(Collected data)
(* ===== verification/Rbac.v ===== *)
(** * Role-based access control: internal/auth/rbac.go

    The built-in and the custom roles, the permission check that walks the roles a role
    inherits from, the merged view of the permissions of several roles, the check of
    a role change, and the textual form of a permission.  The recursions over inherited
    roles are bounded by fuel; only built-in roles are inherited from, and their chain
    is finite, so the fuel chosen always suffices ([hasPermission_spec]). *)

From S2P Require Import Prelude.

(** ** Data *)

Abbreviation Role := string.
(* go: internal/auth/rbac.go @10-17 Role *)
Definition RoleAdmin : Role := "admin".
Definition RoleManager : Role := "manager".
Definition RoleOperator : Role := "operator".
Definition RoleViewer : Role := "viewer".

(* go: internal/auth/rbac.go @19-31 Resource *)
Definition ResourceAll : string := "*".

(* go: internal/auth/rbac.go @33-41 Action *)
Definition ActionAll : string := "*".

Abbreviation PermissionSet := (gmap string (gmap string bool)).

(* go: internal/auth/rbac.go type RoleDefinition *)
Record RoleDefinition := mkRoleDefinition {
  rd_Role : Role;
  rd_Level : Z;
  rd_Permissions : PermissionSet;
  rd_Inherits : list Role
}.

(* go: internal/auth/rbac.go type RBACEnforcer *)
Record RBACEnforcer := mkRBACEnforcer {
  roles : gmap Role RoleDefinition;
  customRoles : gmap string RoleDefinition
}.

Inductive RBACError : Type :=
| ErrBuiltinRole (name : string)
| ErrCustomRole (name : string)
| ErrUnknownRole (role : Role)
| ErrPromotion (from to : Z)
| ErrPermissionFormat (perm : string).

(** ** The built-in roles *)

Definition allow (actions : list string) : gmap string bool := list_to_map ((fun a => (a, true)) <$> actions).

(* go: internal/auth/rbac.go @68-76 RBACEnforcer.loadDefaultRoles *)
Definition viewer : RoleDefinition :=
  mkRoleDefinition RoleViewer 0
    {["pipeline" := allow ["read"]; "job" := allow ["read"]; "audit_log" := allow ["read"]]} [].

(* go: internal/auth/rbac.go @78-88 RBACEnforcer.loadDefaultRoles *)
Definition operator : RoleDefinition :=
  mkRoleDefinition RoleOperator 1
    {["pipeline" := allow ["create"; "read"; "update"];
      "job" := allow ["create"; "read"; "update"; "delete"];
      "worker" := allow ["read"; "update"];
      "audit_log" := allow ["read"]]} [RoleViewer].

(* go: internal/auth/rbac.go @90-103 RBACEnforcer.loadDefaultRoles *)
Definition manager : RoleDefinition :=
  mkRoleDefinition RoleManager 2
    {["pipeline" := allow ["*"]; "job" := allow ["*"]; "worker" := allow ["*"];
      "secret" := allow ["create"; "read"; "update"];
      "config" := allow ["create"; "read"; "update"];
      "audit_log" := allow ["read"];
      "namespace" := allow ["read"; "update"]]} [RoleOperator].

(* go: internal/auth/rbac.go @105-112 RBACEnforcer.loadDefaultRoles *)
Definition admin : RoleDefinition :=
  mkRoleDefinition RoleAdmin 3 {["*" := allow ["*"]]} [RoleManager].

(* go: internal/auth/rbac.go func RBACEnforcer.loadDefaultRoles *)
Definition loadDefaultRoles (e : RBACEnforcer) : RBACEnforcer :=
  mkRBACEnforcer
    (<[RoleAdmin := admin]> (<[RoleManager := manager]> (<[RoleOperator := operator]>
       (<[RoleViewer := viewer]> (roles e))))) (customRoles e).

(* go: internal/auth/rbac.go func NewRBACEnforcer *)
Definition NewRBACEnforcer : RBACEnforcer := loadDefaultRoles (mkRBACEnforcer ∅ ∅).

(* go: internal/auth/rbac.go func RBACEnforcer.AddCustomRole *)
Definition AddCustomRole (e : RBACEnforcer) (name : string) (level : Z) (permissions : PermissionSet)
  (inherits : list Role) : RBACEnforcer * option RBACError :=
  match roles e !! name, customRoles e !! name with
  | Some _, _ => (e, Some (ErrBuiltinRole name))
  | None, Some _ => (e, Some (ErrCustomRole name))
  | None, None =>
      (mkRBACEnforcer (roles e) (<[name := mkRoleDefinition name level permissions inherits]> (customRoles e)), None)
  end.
---
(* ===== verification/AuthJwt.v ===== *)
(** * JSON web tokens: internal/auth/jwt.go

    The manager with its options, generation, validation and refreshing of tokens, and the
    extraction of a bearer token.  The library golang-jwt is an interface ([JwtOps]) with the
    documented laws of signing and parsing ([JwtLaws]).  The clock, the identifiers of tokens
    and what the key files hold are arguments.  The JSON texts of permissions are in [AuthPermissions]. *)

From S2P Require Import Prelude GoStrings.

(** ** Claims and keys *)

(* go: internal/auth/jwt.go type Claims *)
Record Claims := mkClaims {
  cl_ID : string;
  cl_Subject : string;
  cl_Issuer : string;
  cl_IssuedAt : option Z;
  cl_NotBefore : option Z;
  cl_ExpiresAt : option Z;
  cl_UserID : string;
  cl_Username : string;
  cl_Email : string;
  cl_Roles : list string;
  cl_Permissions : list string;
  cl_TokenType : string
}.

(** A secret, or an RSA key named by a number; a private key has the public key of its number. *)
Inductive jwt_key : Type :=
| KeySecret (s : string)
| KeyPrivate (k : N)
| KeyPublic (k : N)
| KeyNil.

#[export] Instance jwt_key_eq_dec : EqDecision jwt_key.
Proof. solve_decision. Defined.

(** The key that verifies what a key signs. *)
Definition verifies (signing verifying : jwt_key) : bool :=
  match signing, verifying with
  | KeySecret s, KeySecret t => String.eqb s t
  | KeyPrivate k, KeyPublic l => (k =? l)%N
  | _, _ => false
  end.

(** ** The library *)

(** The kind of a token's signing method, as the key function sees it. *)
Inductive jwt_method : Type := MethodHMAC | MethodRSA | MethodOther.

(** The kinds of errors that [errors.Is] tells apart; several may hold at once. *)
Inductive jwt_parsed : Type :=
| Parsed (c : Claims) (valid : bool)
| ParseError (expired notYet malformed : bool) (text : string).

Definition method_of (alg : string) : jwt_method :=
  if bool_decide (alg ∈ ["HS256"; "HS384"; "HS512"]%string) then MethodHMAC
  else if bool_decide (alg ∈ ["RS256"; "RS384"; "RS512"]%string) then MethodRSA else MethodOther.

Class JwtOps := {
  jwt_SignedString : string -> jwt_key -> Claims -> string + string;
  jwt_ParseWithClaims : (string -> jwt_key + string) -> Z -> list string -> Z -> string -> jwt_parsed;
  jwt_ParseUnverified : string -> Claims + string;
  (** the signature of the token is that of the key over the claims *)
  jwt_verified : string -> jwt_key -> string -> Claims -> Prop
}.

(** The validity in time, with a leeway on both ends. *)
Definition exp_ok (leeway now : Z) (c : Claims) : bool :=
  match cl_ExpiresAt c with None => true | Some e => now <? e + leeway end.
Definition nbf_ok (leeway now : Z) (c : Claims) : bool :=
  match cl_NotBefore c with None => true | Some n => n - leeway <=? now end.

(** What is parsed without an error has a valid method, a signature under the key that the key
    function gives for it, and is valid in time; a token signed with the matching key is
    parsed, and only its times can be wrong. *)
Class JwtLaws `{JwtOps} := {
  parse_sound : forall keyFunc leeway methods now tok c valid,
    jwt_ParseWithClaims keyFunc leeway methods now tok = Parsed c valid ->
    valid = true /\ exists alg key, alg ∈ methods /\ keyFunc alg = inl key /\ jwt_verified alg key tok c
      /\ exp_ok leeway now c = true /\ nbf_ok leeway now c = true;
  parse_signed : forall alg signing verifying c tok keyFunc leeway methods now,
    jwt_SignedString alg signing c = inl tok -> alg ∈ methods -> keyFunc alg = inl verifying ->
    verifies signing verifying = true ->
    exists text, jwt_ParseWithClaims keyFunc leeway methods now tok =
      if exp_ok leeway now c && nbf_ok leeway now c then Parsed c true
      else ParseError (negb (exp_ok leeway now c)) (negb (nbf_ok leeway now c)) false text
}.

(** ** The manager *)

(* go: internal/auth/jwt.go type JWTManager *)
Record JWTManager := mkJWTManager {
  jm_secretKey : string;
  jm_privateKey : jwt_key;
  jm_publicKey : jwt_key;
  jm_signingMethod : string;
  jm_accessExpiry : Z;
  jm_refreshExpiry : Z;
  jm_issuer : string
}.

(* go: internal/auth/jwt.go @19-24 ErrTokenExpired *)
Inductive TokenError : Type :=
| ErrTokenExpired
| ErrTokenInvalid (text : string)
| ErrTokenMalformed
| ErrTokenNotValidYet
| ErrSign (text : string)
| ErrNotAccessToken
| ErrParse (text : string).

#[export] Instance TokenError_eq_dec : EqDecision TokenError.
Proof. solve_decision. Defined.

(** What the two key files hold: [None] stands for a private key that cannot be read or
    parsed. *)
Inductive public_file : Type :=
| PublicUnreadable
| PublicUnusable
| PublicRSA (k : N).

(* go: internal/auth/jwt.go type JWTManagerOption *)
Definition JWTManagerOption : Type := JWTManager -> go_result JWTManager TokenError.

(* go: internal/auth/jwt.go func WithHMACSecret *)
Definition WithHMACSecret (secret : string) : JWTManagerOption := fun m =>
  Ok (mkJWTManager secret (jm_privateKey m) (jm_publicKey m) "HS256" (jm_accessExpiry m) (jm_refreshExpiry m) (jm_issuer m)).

- PROMPT -
Print the lines above from the one with "Inductive jwt_key : Type" through the one with "now c = true;", both included, exactly as written and nothing more.

- WRITTEN ANSWER -
Inductive jwt_key : Type :=
| KeySecret (s : string)
| KeyPrivate (k : N)
| KeyPublic (k : N)
| KeyNil.

#[export] Instance jwt_key_eq_dec : EqDecision jwt_key.
Proof. solve_decision. Defined.

(** The key that verifies what a key signs. *)
Definition verifies (signing verifying : jwt_key) : bool :=
  match signing, verifying with
  | KeySecret s, KeySecret t => String.eqb s t
  | KeyPrivate k, KeyPublic l => (k =? l)%N
  | _, _ => false
  end.

(** ** The library *)

(** The kind of a token's signing method, as the key function sees it. *)
Inductive jwt_method : Type := MethodHMAC | MethodRSA | MethodOther.

(** The kinds of errors that [errors.Is] tells apart; several may hold at once. *)
Inductive jwt_parsed : Type :=
| Parsed (c : Claims) (valid : bool)
| ParseError (expired notYet malformed : bool) (text : string).

Definition method_of (alg : string) : jwt_method :=
  if bool_decide (alg ∈ ["HS256"; "HS384"; "HS512"]%string) then MethodHMAC
  else if bool_decide (alg ∈ ["RS256"; "RS384"; "RS512"]%string) then MethodRSA else MethodOther.

Class JwtOps := {
  jwt_SignedString : string -> jwt_key -> Claims -> string + string;
  jwt_ParseWithClaims : (string -> jwt_key + string) -> Z -> list string -> Z -> string -> jwt_parsed;
  jwt_ParseUnverified : string -> Claims + string;
  (** the signature of the token is that of the key over the claims *)
  jwt_verified : string -> jwt_key -> string -> Claims -> Prop
}.

(** The validity in time, with a leeway on both ends. *)
Definition exp_ok (leeway now : Z) (c : Claims) : bool :=
  match cl_ExpiresAt c with None => true | Some e => now <? e + leeway end.
Definition nbf_ok (leeway now : Z) (c : Claims) : bool :=
  match cl_NotBefore c with None => true | Some n => n - leeway <=? now end.

(** What is parsed without an error has a valid method, a signature under the key that the key
    function gives for it, and is valid in time; a token signed with the matching key is
    parsed, and only its times can be wrong. *)
Class JwtLaws `{JwtOps} := {
  parse_sound : forall keyFunc leeway methods now tok c valid,
    jwt_ParseWithClaims keyFunc leeway methods now tok = Parsed c valid ->
    valid = true /\ exists alg key, alg ∈ methods /\ keyFunc alg = inl key /\ jwt_verified alg key tok c
      /\ exp_ok leeway now c = true /\ nbf_ok leeway now c = true;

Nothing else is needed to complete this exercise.